Ceccarelli e De Robertis netti: "Dal prossimo orario 12 corse serie: tempi lunghi per il nuovo scalo". Per ora solo tre coppie di convogli veloci. Pressing su Rfi per chiarire i motivi della scelta di Creti.

"Nuova stazione? Meglio i treni". Il Pd attacca: più Frecce in città

"Nuova stazione? Meglio i treni". Il Pd attacca: più Frecce in città

di Matteo Marzotti

AREZZO

"In attesa della realizzazione del progetto della stazione Medioetruria chiederemo che le stazioni ferroviarie di Arezzo e Chiusi siano potenziate con ulteriori fermate dell’alta velocità". Le parole sono quelle dei consiglieri regionali del Partito Democratico, Vincenzo Ceccarelli e Lucia De Robertis, che intervengono sul tema Medioetruria e più in generale sull’alta velocità, partendo dalla scelta che vede oggi Creti come sede della stazione. "Ancora una volta non si privilegia una soluzione di scambio ferro-ferro, anzi le ipotesi proposte sembrano spingere nella direzione di un uso massiccio delle auto, e si predilige la soluzione della stazione in linea che ha meno convenienza per i viaggiatori, inoltre nello studio si fa riferimento agli accessi in treno alla stazione di Rigutino stimandoli in 28mila, ovvero il 2 per cento della popolazione, un dato che giudichiamo ampiamente sottostimato".

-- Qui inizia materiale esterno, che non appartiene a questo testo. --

(* ===== verification/Dispatch.v ===== *)
(** * Capability dispatch (forge-node/src/network.rs)

    What happens to a verified Intent: the capability is looked up, the policy is
    asked, the payload is parsed into a target, and the UAI broker is called.
    The broker is a service: class [Uai] gives its reply to each call, and the
    calls made are recorded in order, so that theorems can say what a request
    makes the daemon do.  A handler's result is the payload of a Fulfill or the
    reason of an Error.  JSON printing is a parameter, clock readings and random
    identifiers are arguments. *)

From stdpp Require Import base numbers list gmap strings.
From S2P Require Import Prelude Types Codec Text Intent Scan Policy Approval AuditTrail Sanitize Crypto Frames.

(** ** The broker *)

Record UaiConfig := mkUai { base_url : text; uai_token : text }.

(** A call of [/registry/dispatch]: the tool and its arguments. *)
Record UaiCall := mkCall { tool_name : text; input_args : Value }.

Inductive http_result :=
  | HttpUnreachable (e : text)
  | HttpBadReply (e : text)
  | HttpReply (v : Value).

Class Uai := {
  client_error : option text;
  uai_reply : UaiConfig → list UaiCall → UaiCall → http_result
}.

(** [Value::to_string] *)
Class JsonPrint := { json_to_string : Value → text }.

(** Calls are appended to the trace; an error ends the handler. *)
Definition broker (A : Type) : Type := list UaiCall → list UaiCall * (A + text).
#[export] Instance broker_ret : MRet broker := λ A a calls, (calls, inl a).
#[export] Instance broker_bind : MBind broker := λ A B k m calls,
  match m calls with
  | (calls', inl a) => k a calls'
  | (calls', inr e) => (calls', inr e)
  end.
Definition broker_err {A} (e : text) : broker A := λ calls, (calls, inr e).
Definition broker_res {A} (r : A + text) : broker A := λ calls, (calls, r).

(** ** JSON accessors *)

Definition json_get (v : Value) (k : text) : option Value :=
  match v with
  | VObject fields => first_some (λ kv, if decide (kv.1 = k) then Some kv.2 else None) fields
  | _ => None
  end.
Definition as_bool (v : Value) : option bool := match v with VBool b => Some b | _ => None end.
Definition as_str (v : Value) : option text := match v with VString s => Some s | _ => None end.
Definition as_array (v : Value) : option (list Value) := match v with VArray l => Some l | _ => None end.
Definition get_str (v : Value) (k : text) : option text := json_get v k ≫= as_str.
Definition get_bool (v : Value) (k : text) : option bool := json_get v k ≫= as_bool.

(** [{:?}] of a slice of plain names. *)
Definition debug_list (l : list text) : text :=
  str "[" ++ join (str ", ") (map (λ s, 34 :: s ++ [34]) l) ++ str "]".
Definition quoted (s : text) : text := str "'" ++ s ++ str "'".

Section Broker.
Context `{Uai}.

Definition build_client : broker unit :=
  match client_error with
  | Some e => broker_err (str "building HTTP client: " ++ e)
  | None => mret tt
  end.

Definition uai_dispatch (uai : UaiConfig) (tool : text) (args : Value) : broker Value := λ calls,
  let call := mkCall tool args in
  let calls' := calls ++ [call] in
  match uai_reply uai calls call with
  | HttpUnreachable e => (calls', inr (str "UAI unreachable: " ++ e))
  | HttpBadReply e => (calls', inr (str "bad UAI reply: " ++ e))
  | HttpReply resp =>
      if bool_decide (get_bool resp (str "ok") = Some true) then (calls', inl resp)
      else
        let reason := default (str "unknown error") (get_str resp (str "error")) in
        (calls', inr (tool ++ str ": " ++ reason))
  end.
Definition uai_ok (resp : Value) : text := fmt_bool (default false (get_bool resp (str "ok"))).
End Broker.

(** ** notify_send *)

Definition prepare_notify_message (payload : list Z) : text + text :=
  let raw := from_utf8_lossy payload in
  if decide (trim raw = []) then inr (str "notify_send: payload is empty")
  else
    let s := sanitize_str raw in
    inl (if truncated s then san_value s ++ str " [truncated]" else san_value s).

Definition send_notification `{Uai} (uai : UaiConfig) (topic : text) (payload : list Z) : broker text :=
  message ← broker_res (prepare_notify_message payload);
  _ ← build_client;
  resp ← uai_dispatch uai (str "ntfy_send") (VObject [(str "message", VString message); (str "topic", VString topic)]);
  mret (default (str "sent") (get_str resp (str "id"))).

(** ** proxmox_restart *)

Inductive ProxmoxResourceKind := Lxc | Vm.
Definition kind_as_str (k : ProxmoxResourceKind) : text := match k with Lxc => str "lxc" | Vm => str "vm" end.
Definition kind_tool_name (k : ProxmoxResourceKind) : text :=
  match k with Lxc => str "lxc_restart" | Vm => str "vm_reset" end.
Record ProxmoxRestartTarget := mkProxmox { px_kind : ProxmoxResourceKind; vmid : Z }.
Definition proxmox_canonical (t : ProxmoxRestartTarget) : text :=
  kind_as_str (px_kind t) ++ str ":" ++ fmt_int (vmid t).

Definition parse_kind (s : text) : ProxmoxResourceKind + text :=
  let k := to_ascii_lowercase (trim s) in
  if decide (k = str "lxc") then inl Lxc
  else if decide (k = str "vm") then inl Vm
  else inr (str "proxmox_restart: unknown resource kind " ++ quoted k ++ str " - expected 'lxc' or 'vm'").

Definition parse_proxmox_restart_target (payload : list Z) : ProxmoxRestartTarget + text :=
  let trimmed := trim (from_utf8_lossy payload) in
  if decide (trimmed = []) then
    inr (str "proxmox_restart: payload is empty - expected 'lxc:<vmid>' or 'vm:<vmid>'")
  else
    match split_once 58 trimmed with
    | None => inr (str "proxmox_restart: " ++ quoted trimmed
                   ++ str " is not in the expected 'lxc:<vmid>' or 'vm:<vmid>' form")
    | Some (kind_str, vmid_str) =>
        match parse_kind kind_str with
        | inr e => inr e
        | inl kind =>
            match parse_u32 (trim vmid_str) with
            | None => inr (str "proxmox_restart: " ++ quoted (trim vmid_str)
                           ++ str " is not a valid VMID (expected a positive integer)")
            | Some n =>
                if n =? 0 then inr (str "proxmox_restart: VMID 0 is never a real guest - refusing")
                else inl (mkProxmox kind n)
            end
        end
    end.

Definition restart_proxmox_resource `{Uai} (uai : UaiConfig) (t : ProxmoxRestartTarget) : broker text :=
  _ ← build_client;
  resp ← uai_dispatch uai (kind_tool_name (px_kind t)) (VObject [(str "vmid", VNumber (vmid t))]);
  mret (str "restarted " ++ proxmox_canonical t ++ str " (uai ok=" ++ uai_ok resp ++ str ")").

(** ** home_assistant_toggle *)

Inductive HaAction := HaOn | HaOff | HaToggle.
#[export] Instance HaAction_eq_dec : EqDecision HaAction.
Proof. solve_decision. Defined.
Definition ha_as_str (a : HaAction) : text :=
  match a with HaOn => str "on" | HaOff => str "off" | HaToggle => str "toggle" end.
Definition ha_tool_name (a : HaAction) : text :=
  match a with HaOn => str "ha_turn_on" | HaOff => str "ha_turn_off" | HaToggle => str "ha_toggle" end.
Definition ALLOWED_HA_DOMAINS : list text :=
  [str "light"; str "switch"; str "fan"; str "input_boolean"; str "scene"].
Record HaToggleTarget := mkHa { ha_action : HaAction; entity_id : text }.
Definition ha_canonical (t : HaToggleTarget) : text := ha_as_str (ha_action t) ++ str ":" ++ entity_id t.

Definition parse_ha_action (s : text) : HaAction + text :=
  let a := to_ascii_lowercase (trim s) in
  if decide (a = str "on") then inl HaOn
  else if decide (a = str "off") then inl HaOff
  else if decide (a = str "toggle") then inl HaToggle
  else inr (str "home_assistant_toggle: unknown action " ++ quoted a
            ++ str " - expected 'on', 'off', or 'toggle'").

Definition ha_bad_entity (e : text) : text :=
  str "home_assistant_toggle: " ++ quoted e ++ str " is not a valid entity_id (expected 'domain.object_id')".

Definition parse_ha_toggle_target (payload : list Z) : HaToggleTarget + text :=
  let trimmed := trim (from_utf8_lossy payload) in
  if decide (trimmed = []) then
    inr (str "home_assistant_toggle: payload is empty - expected '<on|off|toggle>:<entity_id>'")
  else
    match split_once 58 trimmed with
    | None => inr (str "home_assistant_toggle: " ++ quoted trimmed
                   ++ str " is not in the expected '<on|off|toggle>:<entity_id>' form")
    | Some (action_str, entity_id_str) =>
        match parse_ha_action action_str with
        | inr e => inr e
        | inl action =>
            let e := trim entity_id_str in
            if decide (e = []) then inr (str "home_assistant_toggle: entity_id is empty")
            else
              match split_once 46 e with
              | None => inr (ha_bad_entity e)
              | Some (domain, object_id) =>
                  if decide (domain = [] ∨ object_id = []) then inr (ha_bad_entity e)
                  else if decide (domain ∉ ALLOWED_HA_DOMAINS) then
                    inr (str "home_assistant_toggle: domain " ++ quoted domain ++ str " is not permitted - only "
                         ++ debug_list ALLOWED_HA_DOMAINS
                         ++ str " are allowed (locks, covers/garage doors, alarm panels, valves, sirens, cameras, and climate devices are deliberately excluded - see parse_ha_toggle_target's doc comment)")
                  else if decide (domain = str "scene" ∧ action ≠ HaOn) then
                    inr (str "home_assistant_toggle: 'scene' entities only support 'on' (activation) - Home Assistant has no scene off/toggle service, got action "
                         ++ quoted (ha_as_str action))
                  else inl (mkHa action e)
              end
        end
    end.

Definition call_ha_action `{Uai} (uai : UaiConfig) (t : HaToggleTarget) : broker text :=
  _ ← build_client;
  resp ← uai_dispatch uai (ha_tool_name (ha_action t)) (VObject [(str "entity_id", VString (entity_id t))]);
  mret (str "home_assistant_toggle " ++ ha_canonical t ++ str " (uai ok=" ++ uai_ok resp ++ str ")").

(** ** docker_restart *)

Definition ALLOWED_DOCKER_CONTAINERS : list text :=
  [str "infra-watchtower"; str "lib-calibre-web"; str "dl-bazarr"; str "ntl-snmpsim"].
Definition HARD_DENIED_DOCKER_CONTAINERS : list text := [str "ai-uai"; str "forge-node"].
Record DockerRestartTarget := mkDocker { docker_name : text }.

(** First character alphanumeric, the others alphanumeric or in [more]. *)
Definition valid_name (more : list Z) (s : text) : bool :=
  match s with
  | [] => false
  | c :: s' => is_ascii_alphanumeric c && forallb (λ c, is_ascii_alphanumeric c || bool_decide (c ∈ more)) s'
  end.

Definition parse_docker_restart_target (payload : list Z) : DockerRestartTarget + text :=
  let name := trim (from_utf8_lossy payload) in
  if decide (name = []) then inr (str "docker_restart: payload is empty - expected a container name")
  else if 128 <? len (as_bytes name) then
    inr (str "docker_restart: container name is too long (" ++ fmt_int (len (as_bytes name)) ++ str " chars, max 128)")
  else if negb (valid_name (str "_.-") name) then
    inr (str "docker_restart: " ++ quoted name
         ++ str " is not a valid Docker container name (expected [a-zA-Z0-9][a-zA-Z0-9_.-]*)")
  else if existsb (λ denied, eq_ignore_ascii_case denied name) HARD_DENIED_DOCKER_CONTAINERS then
    inr (str "docker_restart: " ++ quoted name
         ++ str " is hard-denied in code and can never be targeted, regardless of policy (it is either AXIOM's own UAI broker path or forge-node itself)")
  else if decide (name ∉ ALLOWED_DOCKER_CONTAINERS) then
    inr (str "docker_restart: " ++ quoted name ++ str " is not on the allowlist - only "
         ++ debug_list ALLOWED_DOCKER_CONTAINERS
         ++ str " may be restarted via this capability (see parse_docker_restart_target's doc comment for why)")
  else inl (mkDocker name).

Definition restart_docker_container `{Uai} (uai : UaiConfig) (t : DockerRestartTarget) : broker text :=
  _ ← build_client;
  resp ← uai_dispatch uai (str "docker_restart") (VObject [(str "name", VString (docker_name t))]);
  mret (str "docker_restart " ++ docker_name t ++ str " (uai ok=" ++ uai_ok resp ++ str ")").

(** ** network_clients and wg_peers_list *)

Definition fetch_wg_peers_list `{Uai} `{JsonPrint} (uai : UaiConfig) : broker text :=
  _ ← build_client;
  clients ← uai_dispatch uai (str "wg_clients") (VObject []);
  mret (json_to_string (sanitize_and_wrap_untrusted_json
          (str "wg_peers_list (WireGuard peer records via UAI/wg-easy)") clients)).

Definition fetch_network_clients `{Uai} `{JsonPrint} (uai : UaiConfig) : broker text :=
  _ ← build_client;
  kp ← uai_dispatch uai (str "keepass_lookup")
         (VObject [(str "title", VString (str "omada controller (Local)")); (str "password", VBool true)]);
  entry ← broker_res (match json_get kp (str "entry") with
                  | Some e => inl e | None => inr (str "keepass_lookup: reply missing entry") end);
  username ← broker_res (match get_str entry (str "username") with
                     | Some s => inl s | None => inr (str "keepass_lookup: entry missing username") end);
  password ← broker_res (match get_str entry (str "password") with
                     | Some s => inl s | None => inr (str "keepass_lookup: entry missing password") end);
  clients ← uai_dispatch uai (str "omada_clients")
              (VObject [(str "host", VString (str "192.168.1.14")); (str "port", VNumber 8043);
                        (str "username", VString username); (str "password", VString password)]);
  mret (json_to_string (sanitize_and_wrap_untrusted_json
          (str "network_clients (Omada client records via UAI)") clients)).

(** ** wg_peer_manage *)

Definition HARD_DENIED_WG_PEER_TARGETS : list text := [str "larry-laptop"; str "phone"].
Definition MAX_WG_PEER_NAME_LEN : Z := 64.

Già perchè Ceccarelli e De Robertis si sono presentati al tavolo con una serie di dati e numeri riguardanti le opzioni che erano al vaglio per Medioetruria, sottolineando come Rigutino abbia requisiti più convenienti rispetto a Creti, sede indicata da RFI.

"In questi giorni - hanno spiegato i consiglieri - stiamo analizzando il corposo documento sulla fattibilità della stazione Medioetruria che ci ha inoltrato RFI. Uno studio ampio che, ovviamente in questa fase è allo studio anche dei tecnici della Regione, ma sul quale possiamo già esprimere alcune riflessioni e notare alcune incongruenze che sono abbastanza palesi. Un altro tema che fa riflettere è quello dei costi che si sembrano sovrastimati soprattutto per Rigutino dove si indicano 137 milioni, mentre per Creti siamo attorno agli 80, così come le Chiusi Chianciano, mentre adeguare e rendere funzionale Arezzo costerebbe meno di 10 milioni".

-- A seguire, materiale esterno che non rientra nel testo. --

Lemma discovery_of_Some r i n c d :
  discovery_of r i (n, c) = Some d ↔ admitted r n (ai_constraints i) ∧ d = expected_discovery r i n c.
Proof.
  unfold discovery_of, expected_discovery. simpl.
  destruct (evaluate_constraints_spec r n (ai_constraints i) 0) as [[Ha ->]|[Ha ->]]; [lia| |naive_solver].
  unfold u32w. rewrite Z.add_0_l, Zplus_mod_idemp_r, Zplus_mod_idemp_l.
  rewrite <- !Z.add_assoc, Zplus_mod_idemp_l, (Z.mul_comm _ 100). naive_solver.
Qed.

Lemma providers_spec r a h n : sem_rel r a → n ∈ providers r h ↔ is_Some (a !! (n, h)).
Proof.
  intros R. unfold providers. rewrite elem_of_list_to_set, list_elem_of_fmap. split.
  - intros ([n' c] & -> & Hin). exists c. by apply (rel_entries _ _ R).
  - intros [c Hc]. exists (n, c). split; [done|]. by apply (rel_entries _ _ R).
Qed.
Lemma discover_multi_spec r a ints n :
  sem_rel r a → n ∈ discover_multi r ints ↔ ints ≠ [] ∧ Forall (λ i, is_Some (a !! (n, ai_hash i))) ints.
Proof.
  intros R. destruct ints as [|i rest]; simpl; [set_solver|]. rewrite elem_of_elements, Forall_cons.
  rewrite <- (providers_spec r a (ai_hash i) n R). generalize (providers r (ai_hash i)).
  induction rest as [|j rest IH]; intros S; simpl; [naive_solver|].
  rewrite IH, elem_of_intersection, Forall_cons, (providers_spec r a _ _ R). naive_solver.
Qed.

Lemma discover_nodup r a i : sem_rel r a → NoDup (map dr_agent (discover r i)).
Proof.
  intros R. unfold discover. rewrite (Permutation_map dr_agent (sort_desc_Permutation dr_score _)).
  refine (sublist_NoDup _ _ (rel_nodup _ _ R (ai_hash i)) _).
  induction (entries_of r (ai_hash i)) as [|[n c] es IH]; simpl; [constructor|].
  destruct (discovery_of r i (n, c)) as [d|] eqn:E; simpl.
  - apply discovery_of_Some in E as [_ ->]. simpl. by apply sublist_skip.
  - by apply sublist_cons.
Qed.

(** C26: Discovery returns, best score first, exactly the nodes that registered the
    intent and that no constraint rejects (an [ExcludeAgent] naming the node, a
    [MinTrust Full] for a node without a reputation), each once, with the score the
    depth, the reputation and the preferences give it; a multi-intent discovery
    returns exactly the nodes that registered all of a non-empty list of intents. *)
Theorem discover_exact id ops i :
  let r := sem_run id ops in
  let a := reg_run ops in
  StronglySorted (λ x y, dr_score y ≤ dr_score x) (discover r i) ∧
  NoDup (map dr_agent (discover r i)) ∧
  (∀ d, d ∈ discover r i ↔
     ∃ n c, a !! (n, ai_hash i) = Some c ∧ admitted r n (ai_constraints i) ∧ d = expected_discovery r i n c) ∧
  (∀ ints n, n ∈ discover_multi r ints ↔ ints ≠ [] ∧ Forall (λ j, is_Some (a !! (n, ai_hash j))) ints).
Proof.
  intros r a. pose proof (sem_rel_run id ops) as R. split_and!.
  - apply sort_desc_sorted.
  - by eapply discover_nodup.
  - intros d. unfold discover. rewrite (sort_desc_Permutation dr_score), list_elem_of_omap. split.
    + intros ([n c] & Hin%(rel_entries _ _ R) & Hd%discovery_of_Some). eauto.
    + intros (n & c & Ha%(rel_entries _ _ R) & Hd). exists (n, c). split; [done|]. by apply discovery_of_Some.
  - intros ints n. by apply discover_multi_spec.
Qed.

Lemma num_capabilities_keyed r :
  num_capabilities r = len (keyed r (λ _, true) (map_to_list (sr_capabilities r)).*1).
Proof.
  unfold num_capabilities. rewrite map_fold_foldr.
  assert (H : Forall (λ kv, sr_capabilities r !! kv.1 = Some kv.2) (map_to_list (sr_capabilities r))).
  { apply Forall_forall. intros [h es]. by rewrite elem_of_map_to_list. }
  induction H as [|[h es] l Hh _ IH]; [done|]. cbn [foldr uncurry] in *. rewrite IH. unfold keyed; simpl. unfold len.
  rewrite length_app, length_map. unfold entries_of at 2. simpl in Hh. rewrite Hh. simpl.
  by rewrite filter_all, Nat2Z.inj_add.
Qed.

(** After any sequence of registrations, node removals and reputation updates the
    router is the map it promises, from (node, intent hash) to the capability the node
    registered last: the providers of an intent are that map's entries, a node at most
    once; [find_by_tag] returns exactly the registered capabilities that carry the tag,
    once per provider; [num_capabilities] is the size of the map; and every hash an
    index still names has a provider, so that replacing a node's capabilities over and
    over leaks nothing. *)
Theorem semantic_refinement id ops :
  let r := sem_run id ops in
  let a := reg_run ops in
  (∀ h n c, (n, c) ∈ entries_of r h ↔ a !! (n, h) = Some c) ∧
  (∀ h, NoDup (entries_of r h).*1) ∧
  (∀ t, find_by_tag r t ≡ₚ (map_to_list (filter (λ kc, t ∈ sc_tags kc.2) a)).*2) ∧
  num_capabilities r = Z.of_nat (size a) ∧
  (∀ h k, h ∈ hashes_at (category_index r) k ∨ h ∈ hashes_at (tag_index r) k → ∃ n c, a !! (n, h) = Some c).
Proof.
  intros r a. pose proof (sem_rel_run id ops) as R. split_and!.
  - apply (rel_entries _ _ R).
  - apply (rel_nodup _ _ R).
  - intros t. rewrite find_by_tag_keyed. apply (keyed_registry _ _ _ _ (λ c, t ∈ sc_tags c) R).
    + apply index_wf_nodup, (rel_wf _ _ R).
    + intros n h c Ha. unfold has_tag. rewrite bool_decide_eq_true. split; [|tauto].
      intros Ht. split; [by eapply (rel_tag _ _ R)|done].
  - rewrite num_capabilities_keyed. unfold len. rewrite <- (length_fmap snd).
    rewrite (keyed_registry r a _ _ (λ _, True) R); [|apply NoDup_fst_map_to_list|].
    + rewrite length_fmap, length_map_to_list. do 2 f_equal. apply map_filter_id. done.
    + intros n h c Ha%(rel_entries _ _ R). split; [|done]. intros _. split; [|done].
      unfold entries_of in Ha. apply list_elem_of_fmap. fold r in Ha.
      destruct (sr_capabilities r !! h) as [es|] eqn:E; simpl in Ha; [|set_solver].
      exists (h, es). split; [done|]. by apply elem_of_map_to_list.
  - intros h k [es Hes]%(rel_live _ _ R). pose proof (rel_nonempty _ _ R _ _ Hes) as Hne.
    destruct es as [|[n c] es]; [done|]. exists n, c. apply (rel_entries _ _ R). unfold entries_of.
    rewrite Hes. set_solver.
Qed.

L’attenzione poi si sposta sulla tempistiche. "Per la soluzione di Creti si parla del 2029, mentre per Rigutino siamo al 2031. Tempi lunghi e che, conoscendo a fondo i meccanismi di finanziamento e realizzazione di queste opere sono destinati ad allungarsi. Chiederemo – hanno annunciato Ceccarelli e De Robertis - che i responsabili di RFI e Trenitalia vengano in commissione a illustrare lo studio".

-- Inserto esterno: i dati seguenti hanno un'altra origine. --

Lemma tq_pop_spec q : tq_ok q →
  match tq_pop q with
  | (q', Some t) => tq_ok q' ∧ in_order (tq_queues q) = t :: in_order (tq_queues q') ∧ tq_is_empty q = false
  | (q', None) => q' = q ∧ in_order (tq_queues q) = [] ∧ tq_is_empty q = true
  end.
Proof.
  intros [H4 Ht]. unfold tq_pop, tq_is_empty. pose proof (pop_in_order (tq_queues q) H4) as Hp.
  destruct (pop_highest pop_front (tq_queues q)) as [[t l]|].
  - destruct Hp as [E Hl]. rewrite Ht, E, len_cons. pose proof (len_nonneg (in_order l)). split_and!; [split; cbn [tq_queues tq_total]; [done|lia]|done|apply Z.eqb_neq; lia].
  - rewrite Ht, Hp. done.
Qed.
Lemma run_all_spec `{Blake3} walk now : ∀ n e c count, tq_ok (ex_queue e) → (length (in_order (tq_queues (ex_queue e))) < n)%nat →
  ∃ e' c' r, run_all walk n now e c count = Some (e', c', r) ∧ tq_ok (ex_queue e') ∧
    run_list walk now (ex_stats e) c (in_order (tq_queues (ex_queue e))) count = (ex_stats e', c', in_order (tq_queues (ex_queue e')), r).
Proof.
  induction n as [|n IH]; intros e c count Hok Hn; [lia|]. cbn [run_all]. pose proof (tq_pop_spec (ex_queue e) Hok) as Hp.
  unfold run_one. destruct (tq_pop (ex_queue e)) as [q [t|]].
  - destruct Hp as (Hq & E & ->). rewrite E in *. cbn [length run_list] in *. destruct (can_execute (cx_agent c)); cbn [negb].
    2: { eexists _, _, _. split_and!; [done|done|by rewrite E]. }
    destruct (run_task walk now (ex_stats e) c t) as [[st c1] [id|er|]]; cbn -[run_all].
    + destruct (IH (mkExecutor q (current_after walk now c t (ex_current e)) st) c1 (count + 1)) as (e' & c' & r & E1 & Hok' & E2); [done|cbn; lia|].
      exists e', c', r. by split_and!.
    + eexists _, _, _. by split_and!.
    + eexists _, _, _. by split_and!.
  - destruct Hp as (-> & E & ->). rewrite E. cbn. exists e, c, (Ok count). split_and!; [done|done|by rewrite E].
Qed.
Lemma sorted_into_in_order (l : list Job) q : sorted_into (λ t, tp_index (et_priority t)) l q → in_order q = by_priority l.
Proof.
  intros [H4 Hl]. destruct q as [|a [|b [|c [|d [|]]]]]; try done. pose proof (Hl 0%nat ltac:(lia)) as H0. pose proof (Hl 1%nat ltac:(lia)) as H1.
  pose proof (Hl 2%nat ltac:(lia)) as H2. pose proof (Hl 3%nat ltac:(lia)) as H3. unfold lane in *. cbn in *. subst. done.
Qed.
Lemma submit_all_sorted now ts :
  sorted_into (λ t, tp_index (et_priority t)) ((λ t, set_times t now) <$> ts) (tq_queues (ex_queue (submit_all now ts))) ∧
  tq_total (ex_queue (submit_all now ts)) = len ts ∧ ex_stats (submit_all now ts) = ExecutorStats_default.
Proof.
  induction ts as [|t ts IH] using rev_ind; [split; [apply sorted_into_nil|done]|]. destruct IH as (Hs & Ht & Hst).
  unfold submit_all in *. rewrite foldl_snoc. set (e := foldl _ _ ts) in *. clearbody e. cbn. split_and!; [|rewrite Ht, len_app; done|done].
  rewrite fmap_app. cbn. apply (sorted_into_push (λ t, tp_index (et_priority t)) _ _ (set_times t now)); [apply tp_index_lt|done].
Qed.
Lemma by_priority_Permutation ts : by_priority ts ≡ₚ ts.
Proof.
  unfold by_priority. cbn. rewrite app_nil_r. induction ts as [|t ts IH]; [done|]. rewrite !filter_cons.
  etransitivity; [|apply perm_skip, IH]. destruct (et_priority t); cbn; solve_Permutation.
Qed.
Lemma run_list_all `{Blake3} walk now ts : ∀ st c n st' c' rest m, run_list walk now st c ts n = (st', c', rest, Ok m) → rest = [] ∧ m = n + len ts.
Proof.
  induction ts as [|t ts IH]; intros st c n st' c' rest m E; cbn in E; [injection E as <- <- <- <-; rewrite len_nil; split; [done|lia]|].
  destruct (can_execute (cx_agent c)); [|done]. destruct (run_task walk now st c t) as [[st1 c1] [id|e|]]; [|done|done].
  apply IH in E as [-> ->]. rewrite len_cons. split; [done|lia].
Qed.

Nell’attesa ecco la proposta. "Chiediamo, e lo faremo ufficialmente già nei prossimi giorni, che già nel nuovo orario di giugno o al massimo entro il 2024 le due stazioni di riferimento Arezzo e Chiusi vedano potenziata la dotazione di fermate dei treni ad alta velocità, aggiungendo tre coppie di treni. Crediamo sia una soluzione assolutamente sostenibile e praticabile per Trenitalia. Non possiamo perdere l’occasione per Arezzo e Chiusi di avere un servizio ferroviario degno ed all’altezza del mondo imprenditoriale che il territorio merita". Sulla proposta del potenziamento delle stazioni di Arezzo e Chiusi interviene anche il comitato Sava ricordando la necessità e l’urgenza di continuare ad impegnarsi per realizzare Medioetruria là dove gli studi e la geografia naturalmente la collocano. "Occorre insistere sulla stazione AV e realizzarla - dice il comitato in una nota - L’ attuale giunta umbra ha violato l’accordo di Rigutino previsto dal Piano Regionale dei Trasporti rischiando di far saltare il banco per tutti. Matteo Galli, presidente SAVA, di ritorno a Bruxelles, apre alla proposta del Partito Democratico".